Prompt — Where a line below holds the string "structs", count it; then give the total without any other words.
===============
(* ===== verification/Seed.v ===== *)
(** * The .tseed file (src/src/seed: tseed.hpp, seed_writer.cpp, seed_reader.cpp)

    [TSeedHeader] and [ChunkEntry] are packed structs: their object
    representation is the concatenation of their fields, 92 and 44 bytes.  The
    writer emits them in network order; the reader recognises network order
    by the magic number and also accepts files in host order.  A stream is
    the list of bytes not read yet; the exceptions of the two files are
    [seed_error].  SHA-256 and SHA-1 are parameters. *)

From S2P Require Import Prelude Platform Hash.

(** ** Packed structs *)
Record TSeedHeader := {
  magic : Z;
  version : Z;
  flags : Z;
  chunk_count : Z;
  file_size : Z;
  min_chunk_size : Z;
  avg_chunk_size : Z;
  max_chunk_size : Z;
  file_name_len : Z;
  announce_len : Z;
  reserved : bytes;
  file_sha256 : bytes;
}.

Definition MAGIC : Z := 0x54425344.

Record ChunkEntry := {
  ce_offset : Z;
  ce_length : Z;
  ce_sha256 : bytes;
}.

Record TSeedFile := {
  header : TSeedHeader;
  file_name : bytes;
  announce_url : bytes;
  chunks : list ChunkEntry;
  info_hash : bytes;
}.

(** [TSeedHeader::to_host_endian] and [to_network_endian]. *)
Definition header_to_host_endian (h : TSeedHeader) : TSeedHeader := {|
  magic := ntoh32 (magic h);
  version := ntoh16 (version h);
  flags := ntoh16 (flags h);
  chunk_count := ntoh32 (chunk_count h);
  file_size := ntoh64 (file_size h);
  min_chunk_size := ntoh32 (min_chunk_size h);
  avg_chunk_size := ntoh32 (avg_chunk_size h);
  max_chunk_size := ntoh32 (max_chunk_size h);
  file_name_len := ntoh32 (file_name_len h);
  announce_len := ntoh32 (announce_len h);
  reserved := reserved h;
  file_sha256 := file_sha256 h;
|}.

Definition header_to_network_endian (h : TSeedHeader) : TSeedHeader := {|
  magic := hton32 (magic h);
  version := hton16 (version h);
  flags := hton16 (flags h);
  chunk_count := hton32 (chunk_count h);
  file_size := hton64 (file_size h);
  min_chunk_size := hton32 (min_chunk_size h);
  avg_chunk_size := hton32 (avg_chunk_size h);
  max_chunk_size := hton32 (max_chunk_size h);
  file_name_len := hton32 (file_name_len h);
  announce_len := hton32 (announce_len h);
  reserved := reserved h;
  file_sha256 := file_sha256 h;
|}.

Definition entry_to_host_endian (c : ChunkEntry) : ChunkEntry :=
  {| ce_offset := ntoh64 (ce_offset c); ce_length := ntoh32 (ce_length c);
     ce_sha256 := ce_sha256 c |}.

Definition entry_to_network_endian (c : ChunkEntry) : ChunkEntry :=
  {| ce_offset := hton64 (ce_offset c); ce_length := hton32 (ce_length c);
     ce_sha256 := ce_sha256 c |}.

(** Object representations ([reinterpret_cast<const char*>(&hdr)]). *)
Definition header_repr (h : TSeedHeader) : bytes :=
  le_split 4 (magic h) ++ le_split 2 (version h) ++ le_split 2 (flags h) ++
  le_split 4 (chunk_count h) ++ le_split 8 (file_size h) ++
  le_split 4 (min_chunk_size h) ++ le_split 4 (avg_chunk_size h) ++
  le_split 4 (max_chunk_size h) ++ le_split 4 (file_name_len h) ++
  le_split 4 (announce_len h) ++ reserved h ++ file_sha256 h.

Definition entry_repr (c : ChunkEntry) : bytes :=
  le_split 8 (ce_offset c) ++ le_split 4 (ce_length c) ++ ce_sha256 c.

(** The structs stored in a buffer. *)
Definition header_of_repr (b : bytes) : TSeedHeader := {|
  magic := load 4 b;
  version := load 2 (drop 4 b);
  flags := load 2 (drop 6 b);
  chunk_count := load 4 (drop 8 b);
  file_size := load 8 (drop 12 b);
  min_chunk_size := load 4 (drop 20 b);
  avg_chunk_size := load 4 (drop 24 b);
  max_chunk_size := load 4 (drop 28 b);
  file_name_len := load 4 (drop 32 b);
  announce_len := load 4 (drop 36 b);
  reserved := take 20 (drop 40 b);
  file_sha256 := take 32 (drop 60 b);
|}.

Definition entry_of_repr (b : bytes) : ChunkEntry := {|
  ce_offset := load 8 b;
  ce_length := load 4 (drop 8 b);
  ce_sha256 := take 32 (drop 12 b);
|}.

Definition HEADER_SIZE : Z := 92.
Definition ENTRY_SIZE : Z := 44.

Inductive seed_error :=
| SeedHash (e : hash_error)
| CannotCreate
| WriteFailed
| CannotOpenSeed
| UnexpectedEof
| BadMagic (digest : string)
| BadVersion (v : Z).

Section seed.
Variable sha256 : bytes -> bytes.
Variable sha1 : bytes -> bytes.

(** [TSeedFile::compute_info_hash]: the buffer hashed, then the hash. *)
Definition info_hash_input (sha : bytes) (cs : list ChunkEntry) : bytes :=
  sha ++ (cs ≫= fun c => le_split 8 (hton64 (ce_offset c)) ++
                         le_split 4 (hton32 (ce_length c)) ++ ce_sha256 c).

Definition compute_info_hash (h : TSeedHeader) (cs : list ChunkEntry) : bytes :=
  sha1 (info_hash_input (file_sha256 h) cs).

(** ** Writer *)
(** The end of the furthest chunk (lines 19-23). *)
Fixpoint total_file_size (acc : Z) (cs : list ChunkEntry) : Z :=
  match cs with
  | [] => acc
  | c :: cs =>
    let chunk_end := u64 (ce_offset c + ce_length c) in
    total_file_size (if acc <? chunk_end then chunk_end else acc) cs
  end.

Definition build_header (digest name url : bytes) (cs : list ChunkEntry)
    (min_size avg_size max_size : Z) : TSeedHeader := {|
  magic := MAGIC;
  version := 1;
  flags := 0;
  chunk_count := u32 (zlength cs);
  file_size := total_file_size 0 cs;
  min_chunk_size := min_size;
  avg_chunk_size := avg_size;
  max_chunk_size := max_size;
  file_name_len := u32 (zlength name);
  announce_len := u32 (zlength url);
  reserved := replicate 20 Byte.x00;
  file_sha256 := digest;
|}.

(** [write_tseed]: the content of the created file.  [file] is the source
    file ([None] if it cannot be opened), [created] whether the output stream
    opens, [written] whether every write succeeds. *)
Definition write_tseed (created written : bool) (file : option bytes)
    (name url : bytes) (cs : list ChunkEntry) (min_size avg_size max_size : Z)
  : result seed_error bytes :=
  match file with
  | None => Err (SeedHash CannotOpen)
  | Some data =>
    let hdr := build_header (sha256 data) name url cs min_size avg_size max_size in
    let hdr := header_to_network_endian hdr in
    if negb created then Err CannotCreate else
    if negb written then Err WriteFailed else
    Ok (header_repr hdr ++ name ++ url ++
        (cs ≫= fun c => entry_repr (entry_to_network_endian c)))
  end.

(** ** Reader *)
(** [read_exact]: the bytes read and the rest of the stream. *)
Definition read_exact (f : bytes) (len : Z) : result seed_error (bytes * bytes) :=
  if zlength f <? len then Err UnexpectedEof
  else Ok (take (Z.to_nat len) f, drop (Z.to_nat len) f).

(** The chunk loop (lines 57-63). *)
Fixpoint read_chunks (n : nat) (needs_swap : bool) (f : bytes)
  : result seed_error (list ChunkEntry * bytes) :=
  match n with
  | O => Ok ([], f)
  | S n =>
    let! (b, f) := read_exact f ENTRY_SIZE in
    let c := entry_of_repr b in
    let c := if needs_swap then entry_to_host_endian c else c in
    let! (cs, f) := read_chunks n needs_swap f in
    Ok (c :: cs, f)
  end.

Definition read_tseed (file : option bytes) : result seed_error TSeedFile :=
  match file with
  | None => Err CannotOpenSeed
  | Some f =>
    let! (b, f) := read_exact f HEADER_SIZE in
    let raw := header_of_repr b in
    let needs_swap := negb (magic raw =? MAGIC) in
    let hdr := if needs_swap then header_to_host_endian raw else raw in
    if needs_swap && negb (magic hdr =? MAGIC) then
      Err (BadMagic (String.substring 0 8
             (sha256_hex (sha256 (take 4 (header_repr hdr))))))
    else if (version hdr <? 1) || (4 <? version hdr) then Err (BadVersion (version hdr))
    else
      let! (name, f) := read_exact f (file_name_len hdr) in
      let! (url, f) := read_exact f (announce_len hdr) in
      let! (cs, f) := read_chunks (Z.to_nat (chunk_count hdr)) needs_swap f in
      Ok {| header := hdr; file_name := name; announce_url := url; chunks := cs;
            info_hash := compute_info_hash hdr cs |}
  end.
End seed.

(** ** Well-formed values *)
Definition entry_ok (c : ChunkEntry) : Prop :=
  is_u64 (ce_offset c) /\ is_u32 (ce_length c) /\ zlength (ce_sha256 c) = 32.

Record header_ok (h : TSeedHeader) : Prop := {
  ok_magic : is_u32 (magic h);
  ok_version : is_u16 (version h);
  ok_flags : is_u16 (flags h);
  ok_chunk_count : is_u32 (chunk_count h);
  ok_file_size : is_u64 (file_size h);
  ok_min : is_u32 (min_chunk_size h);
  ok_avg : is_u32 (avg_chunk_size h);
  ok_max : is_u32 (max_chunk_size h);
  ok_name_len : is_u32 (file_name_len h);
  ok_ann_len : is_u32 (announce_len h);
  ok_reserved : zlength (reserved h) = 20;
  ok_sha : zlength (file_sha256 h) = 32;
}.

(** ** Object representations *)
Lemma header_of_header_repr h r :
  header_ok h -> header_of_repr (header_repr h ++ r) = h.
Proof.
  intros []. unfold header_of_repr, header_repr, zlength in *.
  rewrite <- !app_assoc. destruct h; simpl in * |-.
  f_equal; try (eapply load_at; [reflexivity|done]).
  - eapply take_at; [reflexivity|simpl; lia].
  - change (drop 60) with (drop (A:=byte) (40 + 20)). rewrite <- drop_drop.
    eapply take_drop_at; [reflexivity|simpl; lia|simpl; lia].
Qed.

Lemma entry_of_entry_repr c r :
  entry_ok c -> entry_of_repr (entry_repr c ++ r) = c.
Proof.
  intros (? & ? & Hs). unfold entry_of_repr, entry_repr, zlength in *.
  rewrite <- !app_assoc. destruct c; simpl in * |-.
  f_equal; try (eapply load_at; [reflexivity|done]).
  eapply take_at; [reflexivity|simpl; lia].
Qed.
===============
Result below — 3